Tuesday, April 3, 2012


     This is the Boston Skyline as seen from the Cambridge side of the Main St. bridge. Since it's near MIT they have to show off their engineering chops by building a road over water rather than the simpler land-based substrate that most roadbuilders opt for.

     Last Friday I went to a pub to meet Cicely and some of her coworkers for dinner. They were all Harvard postdocs, and proved to be some of the most interesting people in the world. One was from the Netherlands and raced semi-pro there - this man had seen things, had done battle in an arena where the world's strongmen go to crush each other through sheer willpower. He had been to hell and back. I assume the Europeans I meet are cyclists and am correct at least 80% of the time. His flippant reply: 'I did some racing when I was younger'. We talked bikes in a way that I haven't since my St. Catharines Cycling Club days. Someday we shall go for a ride and I can be truly humbled. 
     I then moved on to another postdoc who it turned out was doing some research similar to mine. We talked about science, philosophy, politics, drinking, and some perhaps insane ideas about how to change the world. This was one of the greatest conversations I have ever witnessed, and even now it slightly excites me to recall the intellectual jousting that unfolded that night.

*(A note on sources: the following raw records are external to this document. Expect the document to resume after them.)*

(* ===== verification/CText.v ===== *)
(** * Byte strings and the number conversions of the C++ library

    [std::string] as a list of bytes; [std::to_string], [std::stoi],
    [std::stol] and [std::stoul], [std::getline] on a string stream. *)

From Stdlib Require Export Ascii.
From Stdlib Require Import String.
From S2P Require Import Prelude.
Local Open Scope Z_scope.

Definition str : Type := list ascii.

Definition lit (s : string) : str := list_ascii_of_string s.

Definition code (c : ascii) : Z := Z.of_N (N_of_ascii c).

Definition newline : ascii := "010".
Definition dquote : ascii := "034".
Definition squote : ascii := "039".
Definition backslash : ascii := "092".

(** [std::isspace], [std::isdigit] in the C locale. *)
Definition is_space (c : ascii) : bool := (code c =? 32) || ((9 <=? code c) && (code c <=? 13)).
Definition is_digit (c : ascii) : bool := (48 <=? code c) && (code c <=? 57).

Fixpoint starts_with (p s : str) : bool :=
  match p, s with
  | [], _ => true
  | a :: p, b :: s => Ascii.eqb a b && starts_with p s
  | _ :: _, [] => false
  end.

(** [s.find(c)]: what precedes the first [c] and what follows it. *)
Fixpoint split_at (c : ascii) (s : str) : option (str * str) :=
  match s with
  | [] => None
  | a :: s => if Ascii.eqb a c then Some ([], s)
              else '(x, y) ← split_at c s; Some (a :: x, y)
  end.

(** The lines that repeated [std::getline] calls return. *)
Fixpoint getlines_from (cur : str) (s : str) : list str :=
  match s with
  | [] => if decide (cur = []) then [] else [reverse cur]
  | c :: s => if Ascii.eqb c newline then reverse cur :: getlines_from [] s
              else getlines_from (c :: cur) s
  end.
Definition getlines (s : str) : list str := getlines_from [] s.

(** ** Numbers *)

Definition digit_char (d : Z) : ascii := ascii_of_N (Z.to_N (48 + d)).

Fixpoint dec_digits (fuel : nat) (n : Z) (acc : str) : str :=
  match fuel with
  | O => acc
  | S fuel => if n <? 10 then digit_char n :: acc
              else dec_digits fuel (n / 10) (digit_char (n mod 10) :: acc)
  end.

(** [std::to_string] of an integer. *)
Definition to_string (z : Z) : str :=
  let digits n := dec_digits (S (Z.to_nat (Z.log2 n))) n [] in
  if z <? 0 then "-"%char :: digits (- z) else digits z.

Definition digit_val (base : Z) (c : ascii) : option Z :=
  let v :=
    if is_digit c then code c - 48
    else if (97 <=? code c) && (code c <=? 122) then code c - 87
    else if (65 <=? code c) && (code c <=? 90) then code c - 55
    else base in
  if v <? base then Some v else None.

Fixpoint digits_from (base acc : Z) (s : str) : Z :=
  match s with
  | [] => acc
  | c :: s => match digit_val base c with
              | Some d => digits_from base (acc * base + d) s
              | None => acc
              end
  end.

Fixpoint skip_space (s : str) : str :=
  match s with
  | c :: s' => if is_space c then skip_space s' else s
  | [] => []
  end.

(** The part of [strtol] after the sign: an optional prefix that must be
    followed by a digit, then at least one digit.  C23 added the prefix of base
    2, so its support depends on the library. *)
Definition magnitude (c23 : bool) (base : Z) (s : str) : option Z :=
  let number s := match s with
    | c :: _ => match digit_val base c with Some _ => Some (digits_from base 0 s) | None => None end
    | [] => None
    end in
  let prefixed (lower upper : ascii) := match s with
    | "0"%char :: x :: s' => if Ascii.eqb x lower || Ascii.eqb x upper then number s' else None
    | _ => None
    end in
  let pre :=
    if base =? 16 then prefixed "x"%char "X"%char
    else if (base =? 2) && c23 then prefixed "b"%char "B"%char
    else None in
  match pre with Some v => Some v | None => number s end.

(** Sign and magnitude. *)
Definition scan_number (c23 : bool) (base : Z) (s : str) : option (bool * Z) :=
  match skip_space s with
  | "-"%char :: s => m ← magnitude c23 base s; Some (true, m)
  | "+"%char :: s => m ← magnitude c23 base s; Some (false, m)
  | s => m ← magnitude c23 base s; Some (false, m)
  end.

Section conversions.
Context (c23 : bool).

Definition stol (base : Z) (s : str) : res Z :=
  match scan_number c23 base s with
  | None => Throw InvalidArgument
  | Some (neg, m) =>
      let v := if neg : bool then - m else m in
      if (- 2 ^ 63 <=? v) && (v <? 2 ^ 63) then mret v else Throw OutOfRange
  end.

Definition stoul (base : Z) (s : str) : res Z :=
  match scan_number c23 base s with
  | None => Throw InvalidArgument
  | Some (neg, m) =>
      if m <? 2 ^ 64 then mret (if neg : bool then wrap 64 (- m) else m) else Throw OutOfRange
  end.

Definition stoi (s : str) : res Z :=
  v ← stol 10 s;
  if (- 2 ^ 31 <=? v) && (v <? 2 ^ 31) then mret v else Throw OutOfRange.

End conversions.

(** ** Lemmas *)

Lemma ascii_eqb_refl c : Ascii.eqb c c = true.
Proof. apply Ascii.eqb_refl. Qed.

Lemma code_digit_char d : 0 ≤ d < 10 → code (digit_char d) = 48 + d.
Proof.
  intros Hd. unfold code, digit_char. rewrite N_ascii_embedding; lia.
Qed.

Lemma is_digit_digit_char d : 0 ≤ d < 10 → is_digit (digit_char d) = true.
Proof. intros Hd. unfold is_digit. rewrite code_digit_char by done. lia. Qed.

Lemma digit_val_digit_char d : 0 ≤ d < 10 → digit_val 10 (digit_char d) = Some d.
Proof.
  intros Hd. unfold digit_val. rewrite is_digit_digit_char, code_digit_char by done.
  replace (48 + d - 48) with d by lia. by destruct (Z.ltb_spec d 10); [|lia].
Qed.

(** Printing then reading the digits of a number. *)
Lemma dec_digits_spec fuel n acc :
  0 ≤ n < 2 ^ Z.of_nat fuel → (0 < fuel)%nat →
  (∀ a, ∃ b, (∀ s, digits_from 10 a (dec_digits fuel n [] ++ s) = digits_from 10 (a * 10 ^ b + n) s) ∧ 0 < b)
  ∧ dec_digits fuel n acc = dec_digits fuel n [] ++ acc
  ∧ Forall (λ c, is_digit c = true) (dec_digits fuel n []) ∧ dec_digits fuel n [] ≠ [].
Proof.
  revert n acc. induction fuel as [|fuel IH]; intros n acc Hn Hf; [lia|].
  replace (Z.of_nat (S fuel)) with (Z.succ (Z.of_nat fuel)) in Hn by lia.
  rewrite Z.pow_succ_r in Hn by lia. cbn [dec_digits].
  destruct (Z.ltb_spec n 10) as [Hlt|Hge].
  - split_and!; [|done| |done].
    + intros a. exists 1. split; [|lia]. intros s. cbn [app digits_from].
      rewrite digit_val_digit_char by lia. by rewrite Z.pow_1_r.
    + constructor; [|constructor]. apply is_digit_digit_char. lia.
  - assert (Hfuel : (0 < fuel)%nat) by (destruct fuel; [simpl in Hn; lia|lia]).
    destruct (IH (n / 10) (digit_char (n mod 10) :: acc) ltac:(lia) Hfuel) as (Hv & Ha & Hd & Hne).
    destruct (IH (n / 10) [digit_char (n mod 10)] ltac:(lia) Hfuel) as (_ & Ha1 & _ & _).
    rewrite Ha, Ha1. split_and!.
    + intros a. destruct (Hv a) as (b & Hb & Hb0). exists (b + 1). split; [|lia]. intros s.
      rewrite <- app_assoc. cbn [app]. rewrite Hb. cbn [digits_from].
      rewrite digit_val_digit_char by lia. f_equal. rewrite Z.pow_add_r by lia. lia.
    + by rewrite <- app_assoc.
    + apply Forall_app. split; [done|]. constructor; [|constructor].
      apply is_digit_digit_char. lia.
    + by destruct (dec_digits fuel (n / 10) []).
Qed.

Lemma log2_fuel n : 0 ≤ n → n < 2 ^ Z.of_nat (S (Z.to_nat (Z.log2 n))).
Proof.
  intros Hn. pose proof (Z.log2_nonneg n). replace (Z.of_nat (S (Z.to_nat (Z.log2 n)))) with (Z.succ (Z.log2 n)) by lia.
  destruct (Z.eq_dec n 0) as [->|]; [done|]. apply Z.log2_spec. lia.
Qed.

Lemma digits_spec n :
  0 ≤ n →
  let ds := dec_digits (S (Z.to_nat (Z.log2 n))) n [] in
  digits_from 10 0 ds = n ∧ Forall (λ c, is_digit c = true) ds ∧ ds ≠ [].
Proof.
  intros Hn ds. destruct (dec_digits_spec (S (Z.to_nat (Z.log2 n))) n []
    (conj Hn (log2_fuel n Hn)) ltac:(lia)) as (Hv & _ & Hd & Hne).
  split; [|done]. destruct (Hv 0) as (b & Hb & _). specialize (Hb []).
  rewrite app_nil_r in Hb. unfold ds. rewrite Hb. done.
Qed.

Lemma is_digit_facts c :
  is_digit c = true → is_space c = false ∧ c ≠ "-"%char ∧ c ≠ "+"%char ∧ c ≠ newline ∧ c ≠ dquote ∧
  c ≠ squote ∧ c ≠ backslash ∧ ∃ d, digit_val 10 c = Some d.
Proof.
  intros H. unfold is_digit, is_space in *. split_and!.
  - lia.
  - intros ->. done.
  - intros ->. done.
  - intros ->. done.
  - intros ->. done.
  - intros ->. done.
  - intros ->. done.
  - unfold digit_val, is_digit. rewrite H. destruct (Z.ltb_spec (code c - 48) 10); [by eexists|lia].
Qed.

Lemma scan_digits c23 ds :
  Forall (λ c, is_digit c = true) ds → ds ≠ [] → magnitude c23 10 ds = Some (digits_from 10 0 ds).
Proof.
  intros Hd Hne. destruct ds as [|c ds]; [done|]. apply Forall_cons in Hd as [Hc _].
  destruct (is_digit_facts c Hc) as (_ & _ & _ & _ & _ & _ & _ & d & Hd).
  unfold magnitude. cbn [Z.eqb Pos.eqb andb]. by rewrite Hd.
Qed.

Lemma scan_number_plain c23 base c s :
  is_space c = false → c ≠ "-"%char → c ≠ "+"%char →
  scan_number c23 base (c :: s) = m ← magnitude c23 base (c :: s); Some (false, m).
Proof.
  intros Hs Hm Hp. unfold scan_number. cbn [skip_space]. rewrite Hs.
  destruct c as [[] [] [] [] [] [] [] []]; done.
Qed.

(** Reading back a printed integer. *)
Lemma scan_to_string c23 z :
  scan_number c23 10 (to_string z) = Some (z <? 0, Z.abs z).
Proof.
  unfold to_string, scan_number. destruct (Z.ltb_spec z 0) as [Hz|Hz].
  - destruct (digits_spec (- z) ltac:(lia)) as (Hv & Hd & Hne). cbn [skip_space].
    change (is_space "-"%char) with false. cbv iota.
    rewrite (scan_digits c23) by done. rewrite Hv. simpl. do 2 f_equal. lia.
  - destruct (digits_spec z ltac:(lia)) as (Hv & Hd & Hne).
    set (ds := dec_digits _ _ _) in *. clearbody ds.
    pose proof (scan_digits c23 ds Hd Hne) as Hm.
    destruct ds as [|c ds]; [done|]. apply Forall_cons in Hd as [Hc _].
    destruct (is_digit_facts c Hc) as (Hs & Hminus & Hplus & _).
    fold (scan_number c23 10 (c :: ds)). rewrite scan_number_plain, Hm, Hv by done.
    simpl. do 2 f_equal. lia.
Qed.

Lemma stol_to_string c23 z : - 2 ^ 63 ≤ z < 2 ^ 63 → stol c23 10 (to_string z) = Ok z.
Proof.
  intros Hz. unfold stol. rewrite scan_to_string.
  replace (if z <? 0 then - Z.abs z else Z.abs z) with z by (destruct (Z.ltb_spec z 0); lia).
  by assert (((- 2 ^ 63 <=? z) && (z <? 2 ^ 63)) = true) as -> by lia.
Qed.

Lemma stoi_to_string c23 z : - 2 ^ 31 ≤ z < 2 ^ 31 → stoi c23 (to_string z) = Ok z.
Proof.
  intros Hz. unfold stoi. rewrite stol_to_string by lia. cbn [mbind res_bind].
  by assert (((- 2 ^ 31 <=? z) && (z <? 2 ^ 31)) = true) as -> by lia.
Qed.

Lemma stoul_to_string c23 z : 0 ≤ z < 2 ^ 64 → stoul c23 10 (to_string z) = Ok z.
Proof.
  intros Hz. unfold stoul. rewrite scan_to_string.
  destruct (Z.ltb_spec z 0); [lia|]. rewrite Z.abs_eq by lia.
  by destruct (Z.ltb_spec z (2 ^ 64)); [|lia].
Qed.

(** *** Lines *)

Lemma getlines_from_app cur l s :
  newline ∉ l → getlines_from cur (l ++ newline :: s) = (reverse cur ++ l) :: getlines s.
Proof.
  revert cur. induction l as [|c l IH]; intros cur Hl; simpl.
  - by rewrite app_nil_r.
  - destruct (Ascii.eqb_spec c newline) as [->|]; [set_solver|].
    rewrite IH by set_solver. rewrite reverse_cons. by rewrite <- app_assoc.
Qed.

Lemma getlines_app l s : newline ∉ l → getlines (l ++ newline :: s) = l :: getlines s.
Proof. apply (getlines_from_app []). Qed.

Lemma split_at_app c x y : c ∉ x → split_at c (x ++ c :: y) = Some (x, y).
Proof.
  induction x as [|a x IH]; intros Hc; simpl.
  - by rewrite ascii_eqb_refl.
  - destruct (Ascii.eqb_spec a c) as [->|]; [set_solver|]. rewrite IH by set_solver. done.
Qed.

Lemma starts_with_app p s : starts_with p (p ++ s) = true.
Proof. induction p as [|a p IH]; simpl; [done|]. by rewrite ascii_eqb_refl. Qed.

    I met the science editor at Boing-Boing this evening (at another pub) at Harvard and picked her brain to find out how to become a skillful writer. She said that there is no substitute to writing a lot, and keeping nothing sacred; even if you think it's the best thing ever written, don't be afraid to change or improve it. It is more important to keep cranking out the articles than to try and perfect every one. 
     Someday I shall start a blog specifically about science so I can hone those relevant skills, but for now consider my desire to post here reignited. Also, I would like to proffer my thanks to Mark Dano for generating some facebook hype. My hits increased 400% as a result!

Tuesday, March 20, 2012

Month Vacation

Apologies for the untampered and overexposed iPhone-sourced photo, but it's with Robert Langer so little else matters. Thanks to Rami for taking and sending me the photo.

I took a month vacation from blogging. This would indicate that I'm lazy, but this is not the case. You see, free time at the end of the day is a small vacation from working. Blogging is something I do in my free time, and therefore a lack of posts indicates a defecit of vacation. Ergo, I had more of an inverse-vacation - a working marathon, if you will. Last week there were three days of >14 hour shifts. In other news, in the last month I met both Robert Langer and Noam Chomsky. That's all for tonight, work tomorrow at 7, need sleep.